El regreso de Marcelo Morales a Universidad de Chile no es solo el retorno de un jugador formado en casa: es también el reflejo de una carrera que, pese a un prometedor despegue, ha quedado atrapada en una sucesión de irregularidades deportivas y episodios extra futbolísticos.
Su mejor versión apareció en la temporada 2024 con la camiseta azul. Ese año disputó 33 partidos oficiales, acumuló 2.398 minutos, convirtió 1 gol y entregó 4 asistencias entre todas las competencias. En la Liga de Primera sumó 27 encuentros, 1.976 minutos, 1 gol y 3 asistencias, mientras que en Copa Chile jugó 6 partidos, completó 422 minutos y aportó 1 asistencia.
Ese rendimiento lo instaló como una de las figuras jóvenes del plantel y permitió concretar su salida al New York Red Bulls, en una transferencia que apuntaba a consolidar su crecimiento internacional.
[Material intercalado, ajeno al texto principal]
(* ===== verification/MirrorDemo.v ===== *)
(** Mirrors over the cache engine and the SQLite catalogue: the two interfaces of
    Mirror discharged, and its theorems at concrete synchronisations. *)
From S2P Require Import Prelude GoStr Domain Port CacheEngine Sqlite SqliteLaws SqliteCatalog SqliteSchema Mirror.
From Stdlib Require Import SpecFloat.
Local Open Scope Z_scope.

(** * The catalogue of SQLite *)
#[export] Instance DB_JobStore : JobStore DB := {
  CreateJob_in := CreateJob; JobByRemote_in := JobByRemote; UpdateJob_in := UpdateJob; Jobs_in := Jobs
}.
Definition row_view (r : job_row) : Z * SyncState * string := (jr_remote_id r, state_of (jr_state r), jr_cursor r).
Lemma job_row_view j : row_view (job_row_of j) = job_view j.
Proof. unfold row_view, job_view, job_row_of. simpl. by rewrite state_column. Qed.
Lemma scan_view id r : job_view (scanJob id r) = row_view r.
Proof. done. Qed.

Lemma insert_job_atomic r : atomic (sqlJobInsert r).
Proof. intros t e. unfold sqlJobInsert. destruct (tb_remotes t !! _); [done|]. by intros [= <-]. Qed.
Lemma update_job_atomic j : atomic (sqlJobUpdate j).
Proof. intros t e. unfold sqlJobUpdate. destruct (tb_jobs t !! _); [|done]. destruct (tb_remotes t !! _); [done|]. by intros [= <-]. Qed.
Lemma by_remote_atomic id : atomic (sqlJobByRemote id).
Proof. apply select_atomic. intros t e. apply row_busy. Qed.
Lemma all_jobs_atomic : atomic sqlJobAll.
Proof. by apply select_atomic. Qed.
Lemma call_env {A B} (q : query A) (f : sres A → B) d : atomic q → good_env d →
  good_env ((x ← call (stmt q); mret (f x)) d).2.
Proof.
  intros Hq Hd. destruct (call_runs q d Hq Hd) as [Hs _]. unfold mbind, st_bind.
  destruct (call (stmt q) d) as [x d1]. by eapply good_same_env.
Qed.
#[export] Instance DB_JobLaws : JobLaws DB.
Proof.
  refine {| job_states d := row_view <$> tb_jobs (tabs d); jobs_wf := good_env |}.
  - intros id d j. unfold JobByRemote_in, DB_JobStore, JobByRemote, mbind, st_bind.
    destruct (call (stmt (sqlJobByRemote id)) d) as [[j'|e] d1] eqn:Hc; [|done]. intros [= ->].
    destruct (call_ok (sqlJobByRemote id) d j) as [t Ht]; [by rewrite Hc|]. injection Ht as Hrow _.
    destruct (find_row _ (tb_jobs t)) as [[i r]|] eqn:Hf; [|done]. simpl in Hrow. injection Hrow as <-.
    apply find_row_Some in Hf as [_ Hr]. simpl. by apply Z.eqb_eq.
  - intros id d Hd. apply call_env; [apply by_remote_atomic|done].
  - intros j d j'. unfold CreateJob_in, DB_JobStore, CreateJob, mbind, st_bind.
    destruct (call _ d) as [[id|e] d1]; [|done]. by intros [= <-].
  - intros j d Hd. apply call_env; [apply insert_job_atomic|done].
  - intros j d Hd. apply call_env; [apply update_job_atomic|done].
  - intros j d Hd. unfold UpdateJob_in, DB_JobStore, UpdateJob, mbind, st_bind.
    destruct (call_runs (sqlJobUpdate j) d (update_job_atomic j) Hd) as [_ Hr].
    destruct (call (stmt (sqlJobUpdate j)) d) as [x d1]. simpl in *. destruct Hr as [Heq|(e & -> & _)]; [|done].
    unfold sqlJobUpdate in Heq. destruct (tb_jobs (tabs d) !! jb_ID j); [|by injection Heq as -> _].
    destruct (tb_remotes (tabs d) !! _); [|by injection Heq as -> _]. injection Heq as -> ->. intros _. simpl.
    by rewrite fmap_insert, job_row_view.
  - intros d Hd. apply call_env; [apply all_jobs_atomic|done].
  - intros d js Hd. unfold Jobs_in, DB_JobStore, Jobs, mbind, st_bind.
    destruct (call_runs sqlJobAll d all_jobs_atomic Hd) as [_ Hr].
    destruct (call (stmt sqlJobAll) d) as [x d1]. simpl in *. destruct Hr as [Heq|(e & -> & _)]; [|done].
    injection Heq as -> ->. intros [= <-]. split_and!; [| |done].
    + intros j ([i r] & -> & Hi%by_id_elem)%list_elem_of_fmap. simpl. rewrite lookup_fmap, Hi. done.
    + intros id [x Hx]. rewrite lookup_fmap in Hx. apply fmap_Some in Hx as (r & Hr & _).
      apply list_elem_of_fmap. exists (scanJob id r). split; [done|]. apply list_elem_of_fmap. exists (id, r).
      by rewrite by_id_elem.
Defined.

(** * The cache engine *)
Section engine_cache.
  Context {S I H : Type} `{Storage S} `{ObjectIndex I}.
  Context (http_Do : string → CacheEngine.Request → St H (res Response)) (clock : nat → Z).
  Context (hash_hex : HashAlgo → string → string) (format_time : Z → string) (parseHTTPTime : string → option Z).
  Context (new_request_error : string → option error) (any_key : ∀ A, gmap string A → option string).
  Context (ccfg : Config) (nonce : N).
  Context (WaitN : Z → St H (option error)) (cfg : MirrorConfig).
Definition engine_MirrorCache : MirrorCache (Cache.Engine (S := S) (I := I) (H := H)) := {|
  mc_Prefetch eco path :=
    Cache.PrefetchThrottled http_Do clock hash_hex format_time parseHTTPTime new_request_error any_key ccfg nonce eco path
      (throttle WaitN cfg);
  mc_Stat key := Cache.on_storage (Stat key);
  mc_ObjectMeta key := Cache.on_index (ObjectMeta_of key);
  mc_Now := Cache.now clock
|}.
End engine_cache.

(** * A synchronisation

    The upstream has four packages: the first is already in the cache, the
    second is served, the third is gone, the fourth fails; and the enumeration
    names a path that is not the ecosystem's. *)
Definition name_of (path : string) : option string :=
  if String.prefix "/deb/main/" path then Some (String.substring 10 (String.length path - 10) path) else None.
Definition deb_target (name : string) : Target :=
  mk_Target ("u/" +:+ name) ("/" +:+ name) ("cache/" +:+ name) (mk_Checksum "" "") "".
Definition deb : Ecosystem := mk_Ecosystem "apt" (λ p, deb_target <$> name_of p) (λ _, Ok Immutable).
Definition engine : Type := Cache.Engine (S := FakeStorage) (I := FakeObjectIndex) (H := nat).
Definition unmetered (_ : Z) : St nat (option error) := mret None.
Definition mirror_cfg : MirrorConfig := New_config (mk_MirrorConfig 2 2 1 (SFdiv 53 1024 (float64 7) (float64 10)) 1).
#[export] Instance demo_cache : MirrorCache engine :=
  engine_MirrorCache Demo.http_Do Demo.clock Demo.hash_hex Demo.format_time Demo.parse_time Demo.no_error Demo.first_key
    Demo.cfg 7 unmetered mirror_cfg.
Definition deb_main : MirrorEco engine :=
  mk_MirrorEco deb "deb" (λ _, mret (Ok ["/k"; "/200"; "/404"; "/500"; "x"])).
Definition ecos : gmap string (MirrorEco engine) := <["apt" := deb_main]> ∅.
Definition main : Remote := mk_Remote 1 "main" "apt" "http://u" ModeMirror true hour [] "" None (from_unix 1700000000).
Definition quiet_ctx (_ : nat) : option error := None.
Definition text (_ : error) : string := "error".

Definition db_with_remote : DB := (CreateRemote main (mk_DB (λ _, Runs) (λ _, None) 0 empty_tables)).2.
Abbreviation mirror := (Mirror (E := engine) (D := DB)).
Definition fresh_mirror : mirror := mk_Mirror (Cache.New Demo.storage1 (∅ : FakeObjectIndex) O) db_with_remote 0 [] [].
Definition schedule : list move :=
  [Feed 0; Feed 1; Work 1; Collect 1; Feed 1; Work 0; Work 1; Collect 0; Collect 1; Leave 1; Leave 0].
Definition sync (ctx : nat → option error) := Sync ctx text ecos mirror_cfg "70%" main.
Definition cancel_at (k n : nat) : option error := if (k <=? n)%nat then Some (Text "context canceled") else None.
Definition stopped_schedule : list move := [Feed 0; Feed 1; Work 1; Collect 1; FeedStop; Leave 1; Work 0; Collect 0].
Lemma cancel_stays k : stays_cancelled (cancel_at k).
Proof. intros m n e Hmn. unfold cancel_at. destruct (Nat.leb_spec k m); [|done]. destruct (Nat.leb_spec k n); [done|lia]. Qed.
Definition job_after (m : mirror) : option (Z * SyncState * string) := job_states (mi_jobs m) !! 1.
(** What the job says after a synchronisation that succeeds, one that is stopped
    while it downloads, and one that is stopped while it compares. *)
Example runs_end :
  (sync quiet_ctx schedule fresh_mirror).1 = Some None ∧
  job_after (sync quiet_ctx schedule fresh_mirror).2 = Some (1, StateSucceeded, "files=1;bytes=3") ∧
  (sync (cancel_at 7) stopped_schedule fresh_mirror).1 = Some (Some (Text "context canceled")) ∧
  job_after (sync (cancel_at 7) stopped_schedule fresh_mirror).2 =
    Some (1, StateFailed, "error:interrupted by cancel (files=0;bytes=0)").
Proof. vm_compute. done. Qed.
(** A synchronisation cancelled before its downloads does not carry the mark of an
    interrupted one. *)
Lemma early_cancel_not_marked :
  (sync (cancel_at 2) schedule fresh_mirror).1 = Some (Some (Wrap "mirror: diff" (Text "context canceled"))) ∧
  job_after (sync (cancel_at 2) schedule fresh_mirror).2 = Some (1, StateFailed, "error:error").
Proof. vm_compute. done. Qed.
(** No configuration tolerates every failure: a threshold of zero is replaced. *)
Lemma zero_threshold_is_the_default w b n i :
  ErrorThreshold (New_config (mk_MirrorConfig w b n (float64 0) i)) = defaultErrorThreshold.
Proof. reflexivity. Qed.

(** ** The theorems at these runs *)
Definition to_fetch : list string := ["/deb/main/200"; "/deb/main/404"; "/deb/main/500"].
Definition stopped_pool := pool_run (cancel_at 2) text mirror_cfg deb_main main 3 [Feed 0; Feed 1; Work 1; Collect 1]
  (new_pool mirror_cfg to_fetch 1000) fresh_mirror.
Lemma download_terminates_witness : ∃ p, stopped_pool.1 = Some p ∧ feed p = ["/deb/main/500"] ∧
  ∃ ls' p2, (pool_run (cancel_at 2) text mirror_cfg deb_main main 3 ([Feed 0; Feed 1; Work 1; Collect 1] ++ ls')
    (new_pool mirror_cfg to_fetch 1000) fresh_mirror).1 = Some p2 ∧ pool_final p2 = true.
Proof.
  assert (∃ p, stopped_pool.1 = Some p ∧ feed p = ["/deb/main/500"]) as (p & Hp & Hf) by (eexists; vm_compute; split; reflexivity).
  exists p. split; [exact Hp|]. split; [exact Hf|].
  refine (proj2 (download_terminates (cancel_at 2) text mirror_cfg deb_main main 3 to_fetch
    [Feed 0; Feed 1; Work 1; Collect 1] 1000 p fresh_mirror stopped_pool.2 _ _ _)).
  - apply cancel_stays.
  - vm_compute. discriminate.
  - exact (eq_trans (surjective_pairing stopped_pool) (f_equal (λ x, (x, stopped_pool.2)) Hp)).
Defined.
Definition stopped_download := download (cancel_at 2) text mirror_cfg deb_main main to_fetch stopped_schedule fresh_mirror.
Lemma download_accounts_witness : ∃ d got dropped, stopped_download.1 = Some d ∧ (p_path <$> got) ++ dropped ≡ₚ to_fetch ∧
  d_done d = 0 ∧ d_failed d = 2 ∧ length got = 2%nat.
Proof.
  assert (∃ d, stopped_download.1 = Some d ∧ d_done d = 0 ∧ d_failed d = 2) as (d & Hd & H0 & H2)
    by (eexists; vm_compute; repeat split; reflexivity).
  destruct (download_accounts (cancel_at 2) text mirror_cfg deb_main main 3 to_fetch stopped_schedule d fresh_mirror
    stopped_download.2) as (got & dropped & Hp & _ & Hn & _).
  - reflexivity.
  - exact (eq_trans (surjective_pairing stopped_download) (f_equal (λ x, (x, stopped_download.2)) Hd)).
  - exists d, got, dropped. split; [exact Hd|]. split; [exact Hp|]. split; [exact H0|]. split; [exact H2|]. lia.
Defined.
Definition stopped_sync := sync (cancel_at 7) stopped_schedule fresh_mirror.
Lemma sync_job_reflects_outcome_witness :
  stopped_sync.1 = Some (Some (Text "context canceled")) ∧
  ∃ cursor, job_after stopped_sync.2 = Some (1, StateFailed, cursor) ∧ outcome_cursor (Some (Text "context canceled")) cursor.
Proof.
  assert (stopped_sync.1 = Some (Some (Text "context canceled"))) as Hout by (vm_compute; reflexivity).
  split; [exact Hout|].
  assert (∃ j, (startJob main fresh_mirror).1 = Ok j ∧ jb_ID j = 1) as (j & Hj & Hid) by (eexists; vm_compute; split; reflexivity).
  destruct (sync_job_reflects_outcome (cancel_at 7) text ecos mirror_cfg "70%" main stopped_schedule
    (Some (Text "context canceled")) j deb_main fresh_mirror stopped_sync.2) as (cursor & Hrow & Hc).
  - reflexivity.
  - reflexivity.
  - exact Hj.
  - exact (eq_trans (surjective_pairing stopped_sync) (f_equal (λ x, (x, stopped_sync.2)) Hout)).
  - intros n e. vm_compute. discriminate.
  - vm_compute. reflexivity.
  - exists cursor. rewrite Hid in Hrow. split; [exact Hrow|exact Hc].
Defined.

(** After a crash in the middle of a synchronisation, the recovery. *)
Definition crashed : mirror := (sync (cancel_at 8) schedule fresh_mirror).2.
Lemma crash_recovered : job_after crashed = Some (1, StateRunning, "files=3;bytes=0") ∧
  job_after (RecoverInterruptedJobs crashed).2 = Some (1, StateFailed, "error:interrupted by restart").
Proof.
  assert (job_after crashed = Some (1, StateRunning, "files=3;bytes=0")) as Hc by (vm_compute; reflexivity).
  split; [exact Hc|]. unfold job_after in *. rewrite (RecoverInterruptedJobs_marks crashed), lookup_fmap, Hc; [reflexivity| |].
  - intros n e. vm_compute. discriminate.
  - vm_compute. reflexivity.
Qed.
Pero la experiencia en la MLS terminó siendo un retroceso. Durante toda la temporada 2025, Morales jugó apenas 4 partidos oficiales, totalizando solo 183 minutos, sin goles ni asistencias, quedando rápidamente fuera de la rotación principal del equipo.
La baja participación estuvo acompañada por problemas fuera del campo. En Estados Unidos fue sancionado internamente tras llegar tarde a un entrenamiento, situación que derivó en su marginación de una convocatoria oficial. Antes, ya había quedado fuera del Preolímpico Sub 23 con Chile debido a no cumplir los parámetros físicos exigidos por el cuerpo técnico, en un episodio vinculado directamente a su estado de forma y hábitos de alimentación.
A ese historial se sumó una imagen que no pasó inadvertida: en diciembre de 2025 apareció bebiendo alcohol durante su participación en el podcast Tercer Tiempo de Patricio Rubio, en momentos en que atravesaba su peor etapa profesional y acumulaba meses sin continuidad competitiva. La escena reactivó las dudas sobre su compromiso con el alto rendimiento y reforzó la percepción de un talento que no ha logrado sostener la exigencia del fútbol profesional.
El contraste es evidente: de ser titular frecuente y campeón de Copa Chile en 2024, pasó a un año prácticamente en blanco en la MLS. Por eso su retorno al Centro Deportivo Azul se da más como una apuesta de recuperación que como un refuerzo consolidado.
El capitán Marcelo Díaz fue directo al abordar este tipo de situaciones, recomendando que los futbolistas jóvenes eviten regresar tan pronto al fútbol chileno tras una primera experiencia en el extranjero, subrayando que la continuidad fuera del país suele ser clave para el desarrollo profesional.
A sus 22 años, Morales enfrenta ahora un punto de inflexión. El talento está respaldado por números concretos. Lo que resta por comprobar es si puede corregir los aspectos físicos y disciplinarios que frenaron su proyección y transformar este regreso en una segunda oportunidad real, y no en el primer gran retroceso de su carrera.